I - deliberar sobre o tombamento de bens materiais e imateriais, públicos e privados, e registro de expressões culturais;
II - formular diretrizes a serem obedecidas na política de preservação e valorização dos bens culturais;
III - propor a preservação e valorização da paisagem, bem como de ambientes e espaços ecológicos importantes para a manutenção da qualidade ambiental e garantia da memória histórica e ecológica, mediante a utilização dos instrumentos legais existentes, a exemplo de instituição de áreas de proteção ambiental e estações ecológicas;
IV - opinar, quando necessário, sobre planos, projetos e propostas de quaisquer espécies, referentes à preservação de bens culturais e naturais;
V - promover a estratégia de fiscalização da preservação e do uso dos bens tombados e registrados;
VI - adotar as medidas previstas nesta Lei, necessárias à produção dos efeitos de tombamento e de registro;
VII - deliberar sobre as propostas de revisão do processo de tombamento, em caso de excepcional necessidade;
VIII - manter permanente contato com organismos públicos e privados, nacionais e internacionais, visando à obtenção de recursos, cooperação técnica e cultural para o planejamento das etapas de preservação e revitalização dos bens histórico-culturais e naturais do Município;
IX - manifestar-se, quando necessário, e em maior nível de complexidade, sobre projetos, planos e propostas de construção, conservação, reparação, restauração e demolição, bem como sobre os pedidos de licença para funcionamento de atividades comerciais ou prestadoras de serviços em imóveis situados em local definido como área de preservação de bens histórico-culturais e naturais, ouvido o órgão municipal expedidor da respectiva licença;
X - arbitrar e aplicar as sanções previstas nesta Lei;
XI - orientar o Poder Executivo na criação de mecanismo de compensação econômica, inclusive, para preservação dos bens tombados e inventariados.
CAPÍTULO VII
FUNDO MUNICIPAL DE CULTURA
Art. 48. Os recursos do Fundo poderão ser utilizados:
I - na execução de serviços, obras de manutenção e reparos dos bens que estão sob proteção, conforme dispõe o art. 4º desta Lei;
II - na aquisição de bens protegidos;
III - na realização de campanhas institucionais, educativas e promocionais, de fomento à proteção do patrimônio cultural do Município.
CAPÍTULO IX
DISPOSIÇÕES GERAIS E TRANSITÓRIAS
Art. 49. O Poder Executivo instituirá os órgãos necessários à execução dos serviços de que trata a presente Lei, estabelecendo-lhes a estrutura e atribuições e disciplinando-lhes o funcionamento.

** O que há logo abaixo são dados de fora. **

Lemma X24_globe_images_bounded_witness :
  exists st,
    @RenderGlobeMain.frame_loop linear_math
      ["globe_frame_0000.png"; "globe_frame_0001.png"]%string
      (<[2 := (0, 1, (2 # 3)%Q)]> (<[1 := (0, 1, (1 # 3)%Q)]> ∅)) 0
      (take 3 two_two)
      (RenderGlobeMain.State {["globe_frame_0000.png"%string]}
         "globe_frame_0000.png" "globe_frame_0000.png" 0 (0%Q, 0%Q, 0%Q)
         (-1) (-1) [])
    = Some st /\
    (size (RenderGlobeMain.images st) <= 2)%nat.
Proof.
  destruct (@X24_globe_images_bounded linear_math
              ["globe_frame_0000.png"; "globe_frame_0001.png"]%string two_two
              (<[2 := (0, 1, (2 # 3)%Q)]> (<[1 := (0, 1, (1 # 3)%Q)]> ∅))
              (RenderGlobeMain.State {["globe_frame_0000.png"%string]}
                 "globe_frame_0000.png" "globe_frame_0000.png" 0
                 (0%Q, 0%Q, 0%Q) (-1) (-1) [])
              3)
    as (st & Hloop & _ & Hsize & _).
  - intros k pf Hk.
    repeat (destruct k as [|k]; [injection Hk as <-; simpl; lia|]).
    discriminate.
  - reflexivity.
  - reflexivity.
  - exists st. split; [exact Hloop|exact Hsize].
Defined.

(** ** The subtitle overlay: time stamps and blocks *)

Section ExtraSubtitles.
Import Subtitles.
Context {py_format : PyFormat} {arith : Float64}.

Lemma Qfloor_unique (x : Q) (z : Z) :
  (inject_Z z <= x)%Q -> (x < inject_Z (z + 1))%Q -> Qfloor x = z.
Proof.
  intros H1 H2.
  pose proof (Qfloor_le x) as H3. pose proof (Qlt_floor x) as H4.
  assert (Qfloor x < z + 1)
    by (rewrite Zlt_Qlt; eapply Qle_lt_trans; eauto).
  assert (z < Qfloor x + 1)
    by (rewrite Zlt_Qlt; eapply Qle_lt_trans; eauto).
  lia.
Qed.

Lemma py_int_inject_Z (z : Z) : py_int (inject_Z z) = z.
Proof.
  unfold py_int.
  destruct (Qle_bool 0 (inject_Z z)); [apply Qfloor_Z|apply Qceiling_Z].
Qed.

Lemma inject_Z_pos (c : Z) : 0 < c -> (0 < inject_Z c)%Q.
Proof. intros H. rewrite Zlt_Qlt in H. exact H. Qed.

(** Python's float [%] and [//] on a non-negative dividend and a positive
    integer divisor: the remainder is [fmod]'s, with no sign correction,
    and the quotient is the floor of the exact quotient as long as the
    dividend is at most [2^53]. *)
Lemma fmod_nonneg (x : Q) (c : Z) :
  (0 <= x)%Q -> 0 < c ->
  fmod x (inject_Z c)
  = (x - inject_Z c * inject_Z (Qfloor (x / inject_Z c)))%Q /\
  (0 <= fmod x (inject_Z c))%Q /\ (fmod x (inject_Z c) < inject_Z c)%Q /\
  0 <= Qfloor (x / inject_Z c) /\
  (inject_Z (c * Qfloor (x / inject_Z c)) <= x)%Q.
Proof.
  intros Hx Hc.
  pose proof (inject_Z_pos c Hc) as Hc'.
  assert (0 <= x / inject_Z c)%Q as Hq by (apply Qle_shift_div_l; lra).
  unfold fmod, py_int.
  replace (Qle_bool 0 (x / inject_Z c)) with true
    by (symmetry; by apply Qle_bool_iff).
  pose proof (Qfloor_le (x / inject_Z c)) as H1.
  pose proof (Qlt_floor (x / inject_Z c)) as H2.
  set (K := Qfloor (x / inject_Z c)) in *.
  rewrite inject_Z_plus in H2. change (inject_Z 1) with 1%Q in H2.
  assert (x == x / inject_Z c * inject_Z c)%Q as Ex by (field; lra).
  assert (inject_Z K * inject_Z c <= x / inject_Z c * inject_Z c)%Q as Hlo
    by (apply Qmult_le_compat_r; lra).
  assert (x / inject_Z c * inject_Z c < (inject_Z K + 1) * inject_Z c)%Q
    as Hhi by (apply Qmult_lt_compat_r; lra).
  rewrite <- Ex in Hlo, Hhi.
  split; [done|]. split; [lra|]. split; [lra|]. split.
  - assert (-1 < K); [|lia].
    rewrite Zlt_Qlt. change (inject_Z (-1)) with (-1 # 1)%Q. lra.
  - rewrite inject_Z_mult. lra.
Qed.

Lemma sign_differs_nonneg (r y : Q) :
  (0 <= r)%Q -> (0 <= y)%Q -> sign_differs r y = false.
Proof.
  intros Hr Hy. unfold sign_differs.
  replace (Qle_bool 0 y) with true by (symmetry; by apply Qle_bool_iff).
  replace (Qle_bool 0 r) with true by (symmetry; by apply Qle_bool_iff).
  simpl. apply andb_false_r.
Qed.

Lemma py_mod_nonneg (x : Q) (c : Z) :
  (0 <= x)%Q -> 0 < c -> py_mod x (inject_Z c) = fmod x (inject_Z c).
Proof.
  intros Hx Hc. destruct (fmod_nonneg x c Hx Hc) as (_ & Hr0 & _).
  assert (0 <= inject_Z c)%Q as Hc'
    by (apply Qlt_le_weak, inject_Z_pos, Hc).
  unfold py_mod. cbv zeta. by rewrite sign_differs_nonneg.
Qed.

Lemma py_floordiv_nonneg (x : Q) (c : Z) :
  Float64Laws arith ->
  (0 <= x)%Q -> (x <= inject_Z (2 ^ 53))%Q -> 0 < c ->
  py_int (py_floordiv x (inject_Z c)) = Qfloor (x / inject_Z c).
Proof.
  intros Hlaws Hx Hbig Hc.
  destruct (fmod_nonneg x c Hx Hc) as (Hr & Hr0 & Hrc & HK0 & HcK).
  assert (0 <= inject_Z c)%Q as Hc0 by (apply Qlt_le_weak, inject_Z_pos, Hc).
  pose proof (inject_Z_pos c Hc) as Hc'.
  unfold py_floordiv. cbv zeta. rewrite sign_differs_nonneg by done.
  set (K := Qfloor (x / inject_Z c)) in *.
  assert (c * K <= 2 ^ 53) as HcK'.
  { rewrite Zle_Qle. exact (Qle_trans _ _ _ HcK Hbig). }
  assert (K <= c * K) as HKc by nia.
  assert (f64_sub x (fmod x (inject_Z c)) == inject_Z (c * K))%Q as Esub.
  { apply f64_sub_exact; [lia|]. rewrite Hr, inject_Z_mult. ring. }
  assert (f64_div (f64_sub x (fmod x (inject_Z c))) (inject_Z c)
          == inject_Z K)%Q as Ediv.
  { pose proof f64_div_proper as Hp. rewrite Esub.
    apply f64_div_exact; [lia|lra|]. rewrite inject_Z_mult. field. lra. }
  set (div := f64_div (f64_sub x (fmod x (inject_Z c))) (inject_Z c)) in *.
  destruct (Qeq_bool div 0) eqn:Hz.
  - apply Qeq_bool_iff in Hz.
    assert (K = 0) as ->; [|reflexivity].
    apply inject_Z_injective. rewrite <- Ediv. exact Hz.
  - assert (Qfloor div = K) as HfK.
    { rewrite (Qfloor_comp _ _ Ediv). apply Qfloor_Z. }
    rewrite HfK.
    assert (f64_sub div (inject_Z K) == inject_Z 0)%Q as Ezero.
    { apply f64_sub_exact; [lia|]. rewrite Ediv. change (inject_Z 0) with 0%Q.
      ring. }
    replace (Qle_bool (f64_sub div (inject_Z K)) (1 # 2)) with true.
    + apply py_int_inject_Z.
    + symmetry. apply Qle_bool_iff. rewrite Ezero. done.
Qed.

(** X25. [frame_to_ass_time] splits the seconds without loss.  In the
    script's arithmetic, for a frame rate other than zero and a quotient
    [total_seconds = frame_num / fps] that the script computes as a value
    from 0 to [2^53], the three fields it formats add up to
    [total_seconds], the hours are not negative, the minutes lie in 0..59
    and the seconds in [0, 60). *)
Theorem X25_ass_time_splits_seconds (frame_num fps : Z) :
  Float64Laws arith ->
  fps <> 0 ->
  (0 <= total_seconds frame_num fps)%Q ->
  (total_seconds frame_num fps <= inject_Z (2 ^ 53))%Q ->
  exists h m s,
    ass_time_fields frame_num fps = Some (h, m, s) /\
    (inject_Z (3600 * h + 60 * m) + s == total_seconds frame_num fps)%Q /\
    0 <= h /\ 0 <= m < 60 /\ (0 <= s)%Q /\ (s < 60)%Q.
Proof.
  intros Hlaws Hfps Ht0 Htbig. unfold ass_time_fields.
  destruct (Z.eqb_spec fps 0) as [|_]; [done|]. cbv zeta.
  set (t := total_seconds frame_num fps) in *.
  eexists _, _, _. split; [reflexivity|].
  change (3600 # 1)%Q with (inject_Z 3600).
  change (60 # 1)%Q with (inject_Z 60).
  destruct (fmod_nonneg t 3600 Ht0 ltac:(lia)) as (Hr & Hr0 & Hr1 & HH0 & _).
  rewrite !py_mod_nonneg by (done || lia).
  rewrite (py_floordiv_nonneg t 3600) by (done || lia).
  rewrite (py_floordiv_nonneg (fmod t (inject_Z 3600)) 60);
    [|done|done| |lia].
  2:{ eapply Qle_trans; [apply Qlt_le_weak, Hr1|].
      rewrite <- Zle_Qle. lia. }
  destruct (fmod_nonneg t 60 Ht0 ltac:(lia)) as (Hs & Hs0 & Hs1 & _ & _).
  rewrite Hr in *. rewrite Hs in *. clear Hr Hs.
  change (inject_Z 3600) with (3600 # 1)%Q in *.
  change (inject_Z 60) with (60 # 1)%Q in *.
  pose proof (Qfloor_le (t / (3600 # 1))) as HH1.
  pose proof (Qlt_floor (t / (3600 # 1))) as HH2.
  pose proof (Qfloor_le (t / (60 # 1))) as Hq1.
  pose proof (Qlt_floor (t / (60 # 1))) as Hq2.
  set (H := Qfloor (t / (3600 # 1))) in *.
  set (q := Qfloor (t / (60 # 1))) in *.
  rewrite inject_Z_plus in HH2, Hq2.
  change (inject_Z 1) with 1%Q in HH2, Hq2.
  assert (t / (3600 # 1) == t * (1 # 3600))%Q as E1 by field.
  assert (t / (60 # 1) == t * (1 # 60))%Q as E2 by field.
  rewrite E1 in HH1, HH2. rewrite E2 in Hq1, Hq2.
  assert (Qfloor ((t - (3600 # 1) * inject_Z H) / (60 # 1)) = q - 60 * H)
    as ->.
  { assert ((t - (3600 # 1) * inject_Z H) / (60 # 1)
            == t * (1 # 60) - (60 # 1) * inject_Z H)%Q as E3 by field.
    apply Qfloor_unique; rewrite E3; unfold Z.sub;
      rewrite ?inject_Z_plus, ?inject_Z_opp, ?inject_Z_mult;
      change (inject_Z 60) with (60 # 1); change (inject_Z 1) with 1%Q; lra. }
  assert (60 * H < q + 1) as Hlo.
  { rewrite Zlt_Qlt, inject_Z_plus, inject_Z_mult.
    change (inject_Z 60) with (60 # 1). change (inject_Z 1) with 1%Q. lra. }
  assert (q < 60 * H + 60) as Hhi.
  { rewrite Zlt_Qlt, inject_Z_plus, inject_Z_mult.
    change (inject_Z 60) with (60 # 1). lra. }
  split; [|split; [done|split; [lia|split; lra]]].
  replace (3600 * H + 60 * (q - 60 * H)) with (60 * q) by lia.
  rewrite inject_Z_mult. change (inject_Z 60) with (60 # 1). lra.
Qed.

Lemma chained_snoc (s : Z) (l : list dialogue) (b e : Z)
    (sty : ass_style) (txt : string) :
  chained s l b -> b < e -> chained s (l ++ [Dialogue b e sty txt]) e.
Proof.
  induction 1 as [s|s d ds e' Hs Hlt Hch IH]; intros Hbe; simpl.
  - apply (chained_cons s (Dialogue s e sty txt) [] e); [done|done|].
    apply chained_nil.
  - apply chained_cons; [done|done|]. by apply IH.
Qed.

Lemma filter_block_events (b e : Z) (txt era : string) :
  filter is_time_label (block_events b e txt era)
  = [Dialogue b e TimeLabel txt].
Proof.
  unfold block_events. by destruct (negb (String.eqb era EmptyString)).
Qed.

Lemma same_block_spec (t t0 : Q) (e e0 : string) :
  negb (Qeq_bool t t0) || negb (String.eqb e e0) = false
  <-> (t == t0)%Q /\ e = e0.
Proof.
  rewrite orb_false_iff, !negb_false_iff, Qeq_bool_iff, String.eqb_eq. done.
Qed.

Lemma close_block (path_frames : list frame) (evs : list dialogue)
    (f0 : frame) (b e : Z) (txt : string) :
  (forall d, d ∈ evs ->
     d_end d <= b /\
     exists g, covers_block path_frames d g /\
       describes (Z.of_nat (length path_frames)) d g /\
       (era_label g <> EmptyString ->
        Dialogue (d_start d) (d_end d) EraLabel (era_label g) ∈ evs)) ->
  path_frames !! Z.to_nat b = Some f0 -> 0 <= b < e ->
  (forall j f, b <= j < e -> path_frames !! Z.to_nat j = Some f ->
     (time_ma f == time_ma f0)%Q /\ era_label f = era_label f0) ->
  (forall f, path_frames !! Z.to_nat e = Some f ->
     ~ ((time_ma f == time_ma f0)%Q /\ era_label f = era_label f0)) ->
  txt = (if e =? Z.of_nat (length path_frames)
         then final_time_str (time_ma f0) else time_str (time_ma f0)) ->
  forall d, d ∈ evs ++ block_events b e txt (era_label f0) ->
    d_end d <= e /\
    exists g, covers_block path_frames d g /\
      describes (Z.of_nat (length path_frames)) d g /\
      (era_label g <> EmptyString ->
       Dialogue (d_start d) (d_end d) EraLabel (era_label g)
       ∈ evs ++ block_events b e txt (era_label f0)).
Proof.
  intros Hevs Hb Hbe Hsame Hend Htxt d Hd.
  apply elem_of_app in Hd as [Hd|Hd].
  - destruct (Hevs d Hd) as (Hle & g & Hc & Hdesc & Hera).
    split; [lia|]. exists g. split; [done|]. split; [done|].
    intros Hne. apply elem_of_app. left. auto.
  - assert (forall sty t, covers_block path_frames (Dialogue b e sty t) f0)
      as Hcov.
    { intros sty t. unfold covers_block. cbn [d_start d_end].
      split; [exact Hb|]. split; [exact Hbe|].
      split; [exact Hsame|exact Hend]. }
    assert (era_label f0 <> EmptyString ->
            Dialogue b e EraLabel (era_label f0)
            ∈ evs ++ block_events b e txt (era_label f0)) as Hcomp.
    { intros Hne. apply elem_of_app. right. unfold block_events.
      apply String.eqb_neq in Hne. rewrite Hne. cbn [negb].
      rewrite !elem_of_cons. auto. }
    unfold block_events in Hd. apply elem_of_cons in Hd as [->|Hd].
    + cbn [d_start d_end]. split; [lia|]. exists f0.
      split; [apply Hcov|]. split; [|exact Hcomp].
      unfold describes. cbn [d_style d_text d_end]. exact Htxt.
    + destruct (String.eqb (era_label f0) EmptyString) eqn:He;
        cbn [negb] in Hd; [by apply elem_of_nil in Hd|].
      apply list_elem_of_singleton in Hd as ->.
      cbn [d_start d_end]. split; [lia|]. exists f0.
      split; [apply Hcov|]. split; [|exact Hcomp].
      unfold describes. cbn [d_style d_text d_end].
      split; [done|]. by apply String.eqb_neq.
Qed.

Art. 50. O Poder Executivo deverá regulamentar, no prazo de 12 meses, a contar do início da vigência desta Lei, conjuntamente com o Conselho Municipal de Política Cultural, mecanismos de compensação econômica, inclusive, para preservação dos bens tombados e inventariados.
Art. 51. O Poder Executivo instituirá os órgãos necessários à execução dos serviços de que trata a presente Lei, estabelecendo-lhes a estrutura e atribuições e disciplinando lhes o funcionamento.
Art. 52. O Poder Executivo providenciará a realização de convênios com a União e o Estado, bem como de acordos com pessoas físicas e jurídicas de direito privado, visando a plena consecução dos objetivos da presente Lei.
Art. 53. Aplicam-se no que couber, aos bens integrantes do Patrimônio Cultural e Natural do Município, as disposições da legislação federal e estadual relativa à matéria versada nesta Lei.
Art. 54. A regulamentação da aplicação dos incisos III, IV e V do art. 4º da presente Lei, poderá ser realizada mediante Decreto do Poder Executivo.
Art. 55. Esta Lei entra em vigor na data de sua publicação, revogadas as disposições em contrário.
Suzanápolis, 26 de fevereiro de 2026.